Quantitative gene expression analysis

In order to quantitatively analyze the gene expression in feather pecking, HT-qPCR analysis was performed for 86 differentially expressed genes (DEGs) highlighted by our previous transcriptomic study (Falker-Gieske et al., 2020b). A Fluidigm BioMark system, using a 96.96 Dynamic Array integrated fluidic circuit for gene expression (IFC; Fluidigm Corporation, San Francisco, CA, United States), and Delta Gene Assays (Fluidigm Corporation, San Francisco, CA, United States) were used, and delta Ct values were obtained by normalization against GAPDH. The primers utilised in this study can be found in the Supplementary Material S1

Detection of expression quantitative trait loci

Whole genome sequencing genotypes mapped to chicken reference assembly GRCg6a (GCF_000002315.5 RefSeq assembly) from our previous study (Falker-Gieske et al., 2020a) were used for expression genome wide associations studies (eGWAS). Imputation from 60k chip genotypes to whole genome sequence level was performed with Beagle 5.2 (Browning et al., 2018) to make use of the latest imputation algorithm and with the setting ne = 1000 to factor in the small effective population size. Since the default setting is ne = 1000000 we adjusted the setting according to conclusions of Pook et al. who showed that this improves imputation accuracy in small populations (Pook et al., 2020). eGWAS were performed with gcta v. 1.92.3 beta3 (Yang et al., 2011) with the setting maf 0.01 and hatch as covariate. Population structure was accounted for in the linear mixed model based on the GRM, which is included in the analysis.

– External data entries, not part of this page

(* ===== verification/Fs.v ===== *)
(** The host's file system, as the program sees it through [std::path] and [std::fs] on Unix.

    [Path] has paths as the lists of their components. [Fs] has a store from locations (the
    names that lead from the root to an object, links resolved) to what is there, the
    resolution of a path by the kernel, which follows symbolic links, and the calls the backup
    code makes. A call may fail at any time: the list of verdicts in a host says which one does.
    Other processes do not change the store meanwhile, names are case sensitive, and hard links
    and permissions are not modelled. [opened] lists what was opened for reading. *)

From stdpp Require sorting.
From S2P Require Import Prelude Text.

(** ** Triples

    [hoare m Q R s]: from [s], [m] ends in [Q] with a value, in [R (Some e)] with the error [e],
    and in [R None] if it ends in another way. *)

Definition hoare {S E A} (m : st S E A) (Q : A -> S -> Prop) (R : option E -> S -> Prop) (s : S) : Prop :=
  match m s with (s', Ok a) => Q a s' | (s', Err e) => R (Some e) s' | (s', _) => R None s' end.

Section hoare_rules.
Context {S E : Type}.
Implicit Types (R : option E -> S -> Prop) (s : S).
Lemma hoare_bind {A B} (m : st S E A) (f : A -> st S E B) Q R s :
  hoare m (fun a => hoare (f a) Q R) R s -> hoare (m ≫= f) Q R s.
Proof. unfold hoare, mbind, st_bind. by destruct (m s) as [s' []]. Qed.
Lemma hoare_ret {A} (a : A) (Q : A -> S -> Prop) R s : Q a s -> hoare (mret a : st S E A) Q R s.
Proof. done. Qed.
Lemma hoare_fail {A} (e : E) (Q : A -> S -> Prop) R s : R (Some e) s -> hoare (st_fail e) Q R s.
Proof. done. Qed.
Lemma hoare_get (Q : S -> S -> Prop) R s : Q s s -> hoare (st_get : st S E S) Q R s.
Proof. done. Qed.
Lemma hoare_gets {A} (f : S -> A) Q R s : Q (f s) s -> hoare (st_gets f : st S E A) Q R s.
Proof. done. Qed.
Lemma hoare_mod (f : S -> S) (Q : unit -> S -> Prop) R s : Q tt (f s) -> hoare (st_mod f : st S E unit) Q R s.
Proof. done. Qed.
Lemma hoare_lift {A} (o : outcome E A) (Q : A -> S -> Prop) R s :
  (forall a, o = Ok a -> Q a s) -> (forall e, R e s) -> hoare (st_lift o) Q R s.
Proof. unfold hoare, st_lift. destruct o; auto. Qed.
Lemma hoare_mono {A} (m : st S E A) (Q Q' : A -> S -> Prop) R R' s :
  hoare m Q R s -> (forall a s', Q a s' -> Q' a s') -> (forall e s', R e s' -> R' e s') -> hoare m Q' R' s.
Proof. unfold hoare. destruct (m s) as [s' []]; auto. Qed.
Lemma hoare_and {A} (m : st S E A) (Q Q' : A -> S -> Prop) R R' s :
  hoare m Q R s -> hoare m Q' R' s -> hoare m (fun a s => Q a s /\ Q' a s) (fun e s => R e s /\ R' e s) s.
Proof. unfold hoare. destruct (m s) as [s' []]; auto. Qed.
End hoare_rules.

Association weight matrix construction

An association weight matrix (AWM) utilizes the results of multiple GWAS as the basis for calculation of gene-gene or gene-variant associations. Followed by the application of network inference algorithms it generates gene networks with regulatory and functional significance. Input variants for the AWM were selected to contain only highly associated signals, either with the main phenotype (feather pecks delivered box-cox-transformed, FPD_BC) or multiple of the gene expression phenotypes. Since the AWM analysis was designed for SNP chip data, stringent pre-filtering of whole genome sequencing data is necessary to produce a compatible input dataset. Therefore, variants with a p-value < 1 × 10^–5 for the main phenotype or variants that were associated (p < 1 × 10^–5) with at least ten of the gene expression phenotypes were retained. This resulted in the selection of 2,753 variants, which represent 0.042% of all genome wide variants that were studied. Distances up to 100 kb to the closest genes for each variant were predicted with the Ensembl Variant Effect Predictor (Assembly: GRCg6a, accessed Jan. 13th 2022). The AWM was constructed with an established method by Reverter and Fortes (Reverter and Fortes, 2013). The analysis was performed with the following settings: the p-value thresholds for primary SNP selection and selection of non-key phenotype SNPs were set to 5 × 10^–6, the p-value threshold for secondary SNP selection was set to 1 × 10^–9. SNP based variants with a distance ≤ 2,500 bp to the closest gene were considered close and variants with a distance ≥ 20,000 bp were considered far. Associations between SNP based variants and phenotypes, the gene expression values for DEGs between high feather peckers (HFP) and low feather peckers (LFP), were analyzed with the partial correlation and information (PCIT) algorithm (Reverter and Chan, 2008) to retrieve significant associations between the closest genes to SNP based variants and DEGs. The analysis with the PCIT algorithm results in pairs of genes, which are predicted to interact. The gene-gene interaction network was visualized with Cytoscape (Shannon et al., 2003) and gene ontology classifications were assigned with PANTHER v. 16.0 (Mi et al., 2017). Genes, which were not annotated by PANTHER were manually annotated using information provided on the UniProt website (accessed March 2022) (UniProt: the universal protein knowledgebase in 2021., 2021).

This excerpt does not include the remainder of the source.